**WHAT YOU SHOULD DO**
Taking the line with "3 * length (requested" as the first and the line with "- pose proof (sum_insert worker_weight _ _ _ Popping" as the last, set down exactly every line in that range from the entries below, and no more.

Collected data entries:
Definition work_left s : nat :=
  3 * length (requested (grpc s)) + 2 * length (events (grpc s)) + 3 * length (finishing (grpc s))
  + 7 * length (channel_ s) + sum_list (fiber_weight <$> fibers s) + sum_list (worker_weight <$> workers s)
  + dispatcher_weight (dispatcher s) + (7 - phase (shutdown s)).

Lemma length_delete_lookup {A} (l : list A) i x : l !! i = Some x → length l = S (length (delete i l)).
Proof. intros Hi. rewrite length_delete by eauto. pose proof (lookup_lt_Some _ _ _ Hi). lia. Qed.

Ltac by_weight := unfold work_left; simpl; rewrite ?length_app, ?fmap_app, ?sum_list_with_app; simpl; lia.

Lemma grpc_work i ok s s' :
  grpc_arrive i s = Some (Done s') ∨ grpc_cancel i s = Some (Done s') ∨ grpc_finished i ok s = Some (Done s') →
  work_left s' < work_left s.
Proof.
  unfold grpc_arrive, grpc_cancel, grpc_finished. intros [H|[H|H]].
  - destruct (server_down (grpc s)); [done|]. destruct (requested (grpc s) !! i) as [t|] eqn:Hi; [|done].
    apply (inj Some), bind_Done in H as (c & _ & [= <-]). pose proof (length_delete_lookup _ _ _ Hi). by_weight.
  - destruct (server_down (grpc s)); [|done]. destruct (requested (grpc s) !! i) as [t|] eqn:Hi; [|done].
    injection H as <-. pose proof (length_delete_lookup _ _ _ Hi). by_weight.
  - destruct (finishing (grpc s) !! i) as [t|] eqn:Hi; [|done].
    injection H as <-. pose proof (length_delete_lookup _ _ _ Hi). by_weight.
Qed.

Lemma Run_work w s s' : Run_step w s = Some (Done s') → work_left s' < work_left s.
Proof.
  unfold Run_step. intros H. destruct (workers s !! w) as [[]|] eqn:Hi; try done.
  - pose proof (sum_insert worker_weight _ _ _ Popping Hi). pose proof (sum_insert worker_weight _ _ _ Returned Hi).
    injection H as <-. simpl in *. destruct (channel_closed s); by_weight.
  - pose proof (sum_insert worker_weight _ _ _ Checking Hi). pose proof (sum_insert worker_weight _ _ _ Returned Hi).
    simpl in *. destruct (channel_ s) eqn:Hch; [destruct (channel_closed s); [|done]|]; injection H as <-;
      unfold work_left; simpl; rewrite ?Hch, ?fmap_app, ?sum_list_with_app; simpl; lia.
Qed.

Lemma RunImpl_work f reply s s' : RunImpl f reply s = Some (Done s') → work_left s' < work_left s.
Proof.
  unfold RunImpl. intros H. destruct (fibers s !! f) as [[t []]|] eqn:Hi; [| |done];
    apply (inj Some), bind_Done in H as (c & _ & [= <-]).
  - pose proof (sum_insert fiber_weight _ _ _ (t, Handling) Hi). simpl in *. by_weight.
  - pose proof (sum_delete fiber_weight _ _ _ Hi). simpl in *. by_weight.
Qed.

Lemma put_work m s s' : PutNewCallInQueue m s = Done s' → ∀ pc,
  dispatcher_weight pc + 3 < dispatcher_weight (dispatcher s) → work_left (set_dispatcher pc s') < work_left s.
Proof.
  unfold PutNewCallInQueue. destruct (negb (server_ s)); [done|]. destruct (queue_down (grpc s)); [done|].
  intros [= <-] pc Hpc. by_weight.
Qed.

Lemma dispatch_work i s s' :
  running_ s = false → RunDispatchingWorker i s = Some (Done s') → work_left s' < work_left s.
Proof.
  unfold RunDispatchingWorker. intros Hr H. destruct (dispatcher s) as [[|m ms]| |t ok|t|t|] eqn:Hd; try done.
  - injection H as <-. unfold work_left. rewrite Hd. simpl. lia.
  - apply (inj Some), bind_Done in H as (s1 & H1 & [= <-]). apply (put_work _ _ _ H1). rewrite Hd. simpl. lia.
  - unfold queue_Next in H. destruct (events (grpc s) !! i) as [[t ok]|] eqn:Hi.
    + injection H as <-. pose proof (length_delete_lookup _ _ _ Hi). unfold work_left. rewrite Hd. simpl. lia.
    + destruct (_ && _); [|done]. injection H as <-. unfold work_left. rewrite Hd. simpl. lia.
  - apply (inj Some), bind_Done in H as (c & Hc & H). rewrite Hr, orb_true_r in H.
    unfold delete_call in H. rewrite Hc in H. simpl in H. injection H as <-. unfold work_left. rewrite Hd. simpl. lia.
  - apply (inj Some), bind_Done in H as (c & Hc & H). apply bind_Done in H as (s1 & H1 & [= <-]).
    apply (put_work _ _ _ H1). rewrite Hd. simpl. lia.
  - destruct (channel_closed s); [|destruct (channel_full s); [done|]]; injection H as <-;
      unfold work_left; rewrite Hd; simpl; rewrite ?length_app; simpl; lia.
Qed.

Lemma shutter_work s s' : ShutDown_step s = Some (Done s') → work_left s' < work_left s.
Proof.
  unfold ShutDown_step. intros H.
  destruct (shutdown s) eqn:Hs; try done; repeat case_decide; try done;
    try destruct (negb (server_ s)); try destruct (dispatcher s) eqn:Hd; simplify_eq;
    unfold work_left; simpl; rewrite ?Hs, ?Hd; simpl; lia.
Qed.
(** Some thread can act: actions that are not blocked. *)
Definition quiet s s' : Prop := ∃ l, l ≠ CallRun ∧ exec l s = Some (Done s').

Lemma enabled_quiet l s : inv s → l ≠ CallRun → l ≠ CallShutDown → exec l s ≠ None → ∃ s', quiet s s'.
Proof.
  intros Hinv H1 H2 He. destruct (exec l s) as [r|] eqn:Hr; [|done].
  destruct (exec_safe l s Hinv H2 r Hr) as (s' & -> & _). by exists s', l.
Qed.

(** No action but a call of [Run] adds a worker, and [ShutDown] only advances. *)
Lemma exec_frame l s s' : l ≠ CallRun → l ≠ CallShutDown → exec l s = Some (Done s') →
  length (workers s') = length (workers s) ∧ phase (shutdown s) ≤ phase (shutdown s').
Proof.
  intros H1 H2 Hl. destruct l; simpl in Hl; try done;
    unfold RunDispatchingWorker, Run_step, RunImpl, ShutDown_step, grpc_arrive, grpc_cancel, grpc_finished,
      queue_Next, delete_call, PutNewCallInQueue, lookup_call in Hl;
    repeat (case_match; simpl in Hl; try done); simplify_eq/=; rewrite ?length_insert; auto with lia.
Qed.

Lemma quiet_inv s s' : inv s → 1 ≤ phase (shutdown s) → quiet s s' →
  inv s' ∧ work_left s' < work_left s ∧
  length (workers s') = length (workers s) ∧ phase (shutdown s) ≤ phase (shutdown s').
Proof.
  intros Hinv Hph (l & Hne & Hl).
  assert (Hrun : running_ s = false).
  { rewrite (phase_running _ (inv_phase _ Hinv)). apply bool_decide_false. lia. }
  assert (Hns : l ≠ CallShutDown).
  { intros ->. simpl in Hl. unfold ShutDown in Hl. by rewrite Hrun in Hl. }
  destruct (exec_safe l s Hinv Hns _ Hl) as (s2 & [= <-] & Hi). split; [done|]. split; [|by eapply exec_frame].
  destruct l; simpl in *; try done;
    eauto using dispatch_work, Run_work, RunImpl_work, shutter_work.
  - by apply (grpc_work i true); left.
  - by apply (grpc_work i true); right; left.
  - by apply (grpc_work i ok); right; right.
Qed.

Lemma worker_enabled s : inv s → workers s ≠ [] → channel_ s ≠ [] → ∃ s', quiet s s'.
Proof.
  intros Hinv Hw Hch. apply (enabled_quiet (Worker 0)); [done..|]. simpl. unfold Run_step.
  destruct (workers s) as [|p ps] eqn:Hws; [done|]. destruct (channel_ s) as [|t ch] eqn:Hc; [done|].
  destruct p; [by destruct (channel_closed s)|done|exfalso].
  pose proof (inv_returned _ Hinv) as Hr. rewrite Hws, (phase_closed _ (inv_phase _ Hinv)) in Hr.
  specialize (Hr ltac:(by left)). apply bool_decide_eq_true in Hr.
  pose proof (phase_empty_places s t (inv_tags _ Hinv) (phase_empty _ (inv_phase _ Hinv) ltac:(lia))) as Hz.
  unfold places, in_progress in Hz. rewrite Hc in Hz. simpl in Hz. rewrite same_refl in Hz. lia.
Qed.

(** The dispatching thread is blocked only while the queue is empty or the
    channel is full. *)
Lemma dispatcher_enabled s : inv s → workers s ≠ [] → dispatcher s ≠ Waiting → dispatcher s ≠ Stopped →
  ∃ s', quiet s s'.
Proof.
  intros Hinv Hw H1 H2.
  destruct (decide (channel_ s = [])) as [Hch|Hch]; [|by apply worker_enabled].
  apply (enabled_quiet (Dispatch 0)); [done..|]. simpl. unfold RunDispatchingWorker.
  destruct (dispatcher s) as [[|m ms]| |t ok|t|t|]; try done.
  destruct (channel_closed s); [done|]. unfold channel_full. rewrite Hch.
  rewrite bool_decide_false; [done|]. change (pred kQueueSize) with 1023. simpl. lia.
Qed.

**RESPONSE AREA**
  3 * length (requested (grpc s)) + 2 * length (events (grpc s)) + 3 * length (finishing (grpc s))
  + 7 * length (channel_ s) + sum_list (fiber_weight <$> fibers s) + sum_list (worker_weight <$> workers s)
  + dispatcher_weight (dispatcher s) + (7 - phase (shutdown s)).

Lemma length_delete_lookup {A} (l : list A) i x : l !! i = Some x → length l = S (length (delete i l)).
Proof. intros Hi. rewrite length_delete by eauto. pose proof (lookup_lt_Some _ _ _ Hi). lia. Qed.

Ltac by_weight := unfold work_left; simpl; rewrite ?length_app, ?fmap_app, ?sum_list_with_app; simpl; lia.

Lemma grpc_work i ok s s' :
  grpc_arrive i s = Some (Done s') ∨ grpc_cancel i s = Some (Done s') ∨ grpc_finished i ok s = Some (Done s') →
  work_left s' < work_left s.
Proof.
  unfold grpc_arrive, grpc_cancel, grpc_finished. intros [H|[H|H]].
  - destruct (server_down (grpc s)); [done|]. destruct (requested (grpc s) !! i) as [t|] eqn:Hi; [|done].
    apply (inj Some), bind_Done in H as (c & _ & [= <-]). pose proof (length_delete_lookup _ _ _ Hi). by_weight.
  - destruct (server_down (grpc s)); [|done]. destruct (requested (grpc s) !! i) as [t|] eqn:Hi; [|done].
    injection H as <-. pose proof (length_delete_lookup _ _ _ Hi). by_weight.
  - destruct (finishing (grpc s) !! i) as [t|] eqn:Hi; [|done].
    injection H as <-. pose proof (length_delete_lookup _ _ _ Hi). by_weight.
Qed.

Lemma Run_work w s s' : Run_step w s = Some (Done s') → work_left s' < work_left s.
Proof.
  unfold Run_step. intros H. destruct (workers s !! w) as [[]|] eqn:Hi; try done.
  - pose proof (sum_insert worker_weight _ _ _ Popping Hi). pose proof (sum_insert worker_weight _ _ _ Returned Hi).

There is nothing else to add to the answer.